1. N+1 Problem
N+1 problem is mostly talked about in the context of ORMs. In this kind of problem, the system needs to load N children of a one parent entity where only the parent entity was requested for.
By default, ORMs are configured with lazy-loading disabled, so one query issued for the parent entity causes N more queries, i.e. one each for N child entities.
This N+1 problem is often considered a significant performance bottleneck, and so shall be solved at the design level of the application.
2. N+1 Problem in REST APIs
Though mostly directly associated, yet the N+1 problem is not specific to ORMs only. This problem can be related to the context of web APIs as well, e.g. REST APIs.
In the case of web APIs, the N+1 problem is a situation where client applications are required to call the server N+1 times to fetch one collection resource + N child resources.
This is mostly because the collection resource did not provided enough information about the child resources to help the client application to build its user interface altogether.
For example, a REST API returning a collection of books as a resource.
<books uri="/books" size="100">
<book uri="/books/1" id="1">
<isbn>3434253561</isbn>
</book>
<book uri="/books/2" id="2">
<isbn>3423423534</isbn>
</book>
<book uri="/books/3" id="3">
<isbn>5352342344</isbn>
</book>
...
...
</books>
Here /books
resource return list of books with information including only it’s id
and isbn
. This information is not enough to build a client application UI, which will want to typically show the books name
in UI rather than ISBN.
In some situations, the clients may want to show other information such as the author’s name and the publication year as well.

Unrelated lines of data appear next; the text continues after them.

(* ===== verification/Lookup.v ===== *)
(** * Dentry private data, inodes and lookup ([trfs/lookup.c]) *)

From S2P Require Import Prelude Prog TrTypes Kernel TrfsH.

(** ** Constants of the VFS and addresses of the operation tables *)

Definition S_IFMT : Z := 61440.
Definition S_IFSOCK : Z := 49152.
Definition S_IFLNK : Z := 40960.
Definition S_IFBLK : Z := 24576.
Definition S_IFDIR : Z := 16384.
Definition S_IFCHR : Z := 8192.
Definition S_IFIFO : Z := 4096.
Definition is_type (fmt mode : Z) : bool := bool_decide (Z.land mode S_IFMT = fmt).

Definition I_NEW : Z := 8.
Definition LOOKUP_CREATE : Z := 512.
Definition LOOKUP_RENAME_TARGET : Z := 2048.

Definition trfs_dir_iops : ptr := 4097.
Definition trfs_symlink_iops : ptr := 4098.
Definition trfs_main_iops : ptr := 4099.
Definition trfs_dir_fops : ptr := 4100.
Definition trfs_main_fops : ptr := 4101.
Definition trfs_aops : ptr := 4102.
Definition trfs_vm_ops : ptr := 4103.
Definition trfs_dops : ptr := 4104.
Definition trfs_sops : ptr := 4105.
Definition trfs_export_ops : ptr := 4106.

(** ** The dentry cache *)

Definition trfs_init_dentry_cache : kprog Z :=
  c ← kdo (kmem_cache_create (lit "trfs_dentry"));
  modify (S := ksig) (set_dentry_cachep c);;
  mret (if decide (c <> NULL) then 0 else - ENOMEM).

Definition trfs_destroy_dentry_cache : kprog unit :=
  c ← gets (S := ksig) trfs_dentry_cachep;
  when (nonzero c) (kdo (kmem_cache_destroy c)).

Definition free_dentry_private_data (dentry : ptr) : kprog unit :=
  if decide (dentry = NULL) then mret tt else
  info ← field_get d_fsdata dentry;
  if decide (info = NULL) then mret tt else
  c ← gets (S := ksig) trfs_dentry_cachep;
  kdo (kmem_cache_free c info);;
  heap_del dentry_infos set_dentry_infos info;;
  field_set d_fsdata set_d_fsdata dentry NULL.

(** The cleared object has an empty lower path. *)
Definition new_dentry_private_data (dentry : ptr) : kprog Z :=
  c ← gets (S := ksig) trfs_dentry_cachep;
  info ← kdo (kmem_cache_zalloc c);
  if decide (info = NULL) then mret (- ENOMEM) else
  heap_new dentry_infos set_dentry_infos info (Path NULL NULL);;
  kdo (spin_lock_init info);;
  field_set d_fsdata set_d_fsdata dentry info;;
  mret 0.

(** ** Inodes *)

(** The two callbacks given to [iget5_locked]. *)
Definition trfs_inode_test (inode candidate_lower_inode : ptr) : kprog Z :=
  current_lower_inode ← trfs_lower_inode inode;
  mret (if decide (current_lower_inode = candidate_lower_inode) then 1 else 0).

Definition trfs_inode_set (inode lower_inode : ptr) : kprog Z := mret 0.

(** Which inode and file operations an inode gets, by its file type. *)
Definition iops_for (mode : Z) : ptr :=
  if is_type S_IFDIR mode then trfs_dir_iops
  else if is_type S_IFLNK mode then trfs_symlink_iops
  else trfs_main_iops.
Definition fops_for (mode : Z) : ptr :=
  if is_type S_IFDIR mode then trfs_dir_fops else trfs_main_fops.
Definition is_special (mode : Z) : bool :=
  is_type S_IFBLK mode || is_type S_IFCHR mode || is_type S_IFIFO mode || is_type S_IFSOCK mode.

(** The part of [trfs_iget] that sets up a new inode.  The mode of the lower
    inode, whose file type never changes, is read once. *)
Definition init_inode (inode lower_inode : ptr) : kprog ptr :=
  ino ← ld F_i_ino lower_inode;
  st F_i_ino inode ino;;
  g ← kdo (igrab lower_inode);
  if decide (g = NULL) then mret (ERR_PTR (- ESTALE)) else
  trfs_set_lower_inode inode lower_inode;;
  version ← ld F_i_version inode;
  st F_i_version inode (version + 1);;
  mode ← ld F_i_mode lower_inode;
  st F_i_op inode (iops_for mode);;
  st F_i_fop inode (fops_for mode);;
  mapping ← ld F_i_mapping inode;
  st F_a_ops mapping trfs_aops;;
  st F_i_atime inode 0;;
  st F_i_mtime inode 0;;
  st F_i_ctime inode 0;;
  when (is_special mode)
    (rdev ← ld F_i_rdev lower_inode; kdo (init_special_inode inode mode rdev));;
  kdo (fsstack_copy_attr_all inode lower_inode);;
  kdo (fsstack_copy_inode_size inode lower_inode);;
  kdo (unlock_new_inode inode);;
  mret inode.

Definition trfs_iget (sb lower_inode : ptr) : kprog ptr :=
  hashval ← ld F_i_ino lower_inode;
  inode ← kdo (iget5_locked sb hashval lower_inode);
  if decide (inode = NULL) then
    kdo (iput lower_inode);;
    mret (ERR_PTR (- EACCES))
  else
  state ← ld F_i_state inode;
  if decide (Z.land state I_NEW = 0) then mret inode else
  init_inode inode lower_inode.

(** ** Interposition *)

Definition __trfs_interpose (dentry sb : ptr) (lower_path : path) : kprog ptr :=
  lower_inode ← d_inode (p_dentry lower_path);
  lower_sb ← trfs_lower_super sb;
  i_sb ← ld F_i_sb lower_inode;
  if decide (i_sb <> lower_sb) then mret (ERR_PTR (- EXDEV)) else
  inode ← trfs_iget sb lower_inode;
  if IS_ERR inode then mret (ERR_PTR (PTR_ERR inode)) else
  kdo (d_splice_alias inode dentry).

(** The pointer is turned into an [int] whether or not it is an error. *)
Definition trfs_interpose (dentry sb : ptr) (lower_path : path) : kprog Z :=
  ret_dentry ← __trfs_interpose dentry sb lower_path;
  mret (int32 (PTR_ERR ret_dentry)).

(** ** Lookup *)

(** The lower dentry of a name that does not exist: found in the dentry cache,
    or allocated and added as a negative one. *)
Definition negative_dentry (lower_dir_dentry : ptr) (name : bytes) : kprog ptr :=
  lower_dentry ← kdo (d_lookup lower_dir_dentry name);
  if decide (lower_dentry <> NULL) then mret lower_dentry else
  lower_dentry ← kdo (d_alloc lower_dir_dentry name);
  if decide (lower_dentry = NULL) then mret NULL else
  kdo (d_add lower_dentry NULL);;
  mret lower_dentry.

Definition __trfs_lookup (dentry : ptr) (flags : Z) (lower_parent_path : path) : kprog ptr :=
  kdo (d_set_d_op dentry trfs_dops);;
  root ← kdo (is_root dentry);
  if (root : bool) then mret NULL else
  name ← kdo (d_name dentry);
  '(err, lower_path) ← kdo (vfs_path_lookup (p_dentry lower_parent_path) (p_mnt lower_parent_path) name 0);
  if decide (err = 0) then
    trfs_set_lower_path dentry lower_path;;
    d_sb ← ld F_d_sb dentry;
    ret_dentry ← __trfs_interpose dentry d_sb lower_path;
    if IS_ERR ret_dentry then
      let err := int32 (PTR_ERR ret_dentry) in
      trfs_put_reset_lower_path dentry;;
      mret (ERR_PTR err)
    else mret ret_dentry
  else if decide (err <> - ENOENT) then mret (ERR_PTR err) else
  lower_dentry ← negative_dentry (p_dentry lower_parent_path) name;
  if decide (lower_dentry = NULL) then mret (ERR_PTR (- ENOMEM)) else
  mnt ← kdo (mntget (p_mnt lower_parent_path));
  trfs_set_lower_path dentry (Path lower_dentry mnt);;
  if decide (err = - ENOENT \/ Z.land flags (Z.lor LOOKUP_CREATE LOOKUP_RENAME_TARGET) <> 0)
  then mret NULL
  else mret (ERR_PTR err).

Definition trfs_lookup (dir dentry : ptr) (flags : Z) : kprog ptr :=
  parent ← kdo (dget_parent dentry);
  lower_parent_path ← trfs_get_lower_path parent;
  err ← new_dentry_private_data dentry;
  ret ← (if decide (err <> 0) then mret (ERR_PTR err) else
    ret ← __trfs_lookup dentry flags lower_parent_path;
    if IS_ERR ret then mret ret else
    let dentry := if decide (ret <> NULL) then ret else dentry in
    inode ← d_inode dentry;
    when (nonzero inode)
      (lower ← trfs_lower_inode inode; kdo (fsstack_copy_attr_times inode lower));;
    pinode ← d_inode parent;
    plower ← trfs_lower_inode pinode;
    kdo (fsstack_copy_attr_atime pinode plower);;
    mret ret);
  trfs_put_lower_path parent lower_parent_path;;
  kdo (dput parent);;
  mret ret.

In the above scenario, the client application MUST make N more requests for each individual book resource at /books/{id}
. So in the total client will end up invoking REST APIs N+1 times.
The above scenario is only for example. The idea is that insufficient information in collection resources may lead to the N+1 problem in REST APIs.
3. How to Solve N+1 Problem
The good thing about the previously discussed problem is that we know what exactly what is the issue. And this makes the solution pretty easy.
Include enough information in single resources inside collection resources.
We may require to consult with API consumers, do the market research for similar applications and their user interfaces, or simply put ourselves in the client’s shoes.
Moreover, we may evolve our APIs over time as our understanding of client requirements improve. This is possible using API versioning.
Dunno, sounds like something that could be easily solved with an optional uri parameter or custom header e.g. “detailed”. That way you could avoid high payloads when not necessary.
I mean… Having a “?detailed=true” filter doesn’t fix the issue of the N+1 problem. You’ll still hit the DB with a ton of individual requests, rather than just 1.
We’re looking for O(1), not O(n) here. Your idea just shifts the workload to potentially only impact a smaller set of requests. The solution is to analyse where your DB is getting hammered a lot, and looking at revising the data structure to include that data in to the root item, rather than making extra queries for often accessed information… This is really just a symptom of the advantage that document/NoSQL databases give over normalised SQL ones, the fact that data duplication isn’t public enemy number one, and can, in certain situations, IMPROVE performance.
Great article, but you may want to include an example at the end that mimics the original example but is the solution to the problem. Explaining it is perfectly fine, but a visual example helps convey the idea better imo. In fact, maybe adding a visual to show the reduced number of requests for each example would be good too.
Graphql to rescue
GraphQL doesn’t solve the problem… GraphQL doesn’t concern itself with HOW THE DATA IS STORED!
If the data is stored/grouped/whatever poorly, then you’ll still encounter the N+1 problem described here. This is a logical science problem, rather than an application implementation problem.
From the GraphQL.org FAQ:
“these resolver functions should delegate to a _business logic layer_ responsible for communicating with the various underlying data sources”
GraphQL is just responsible for getting data out of your chosen database in an efficient manner… If, similarly to the example in this article, I have references to each book, based on its ISBN, then GraphQL will STILL have to make the same lookups, because the data is STILL stored in that way. It’s not magic, and it still needs to link data together via ISBN’s, which means it still has to make additional database lookups… 1, for the initial query (to get all the ISBN’s it’s interested in), then N for all the book names it needs to get (looking up each book with a given ISBN to find its name).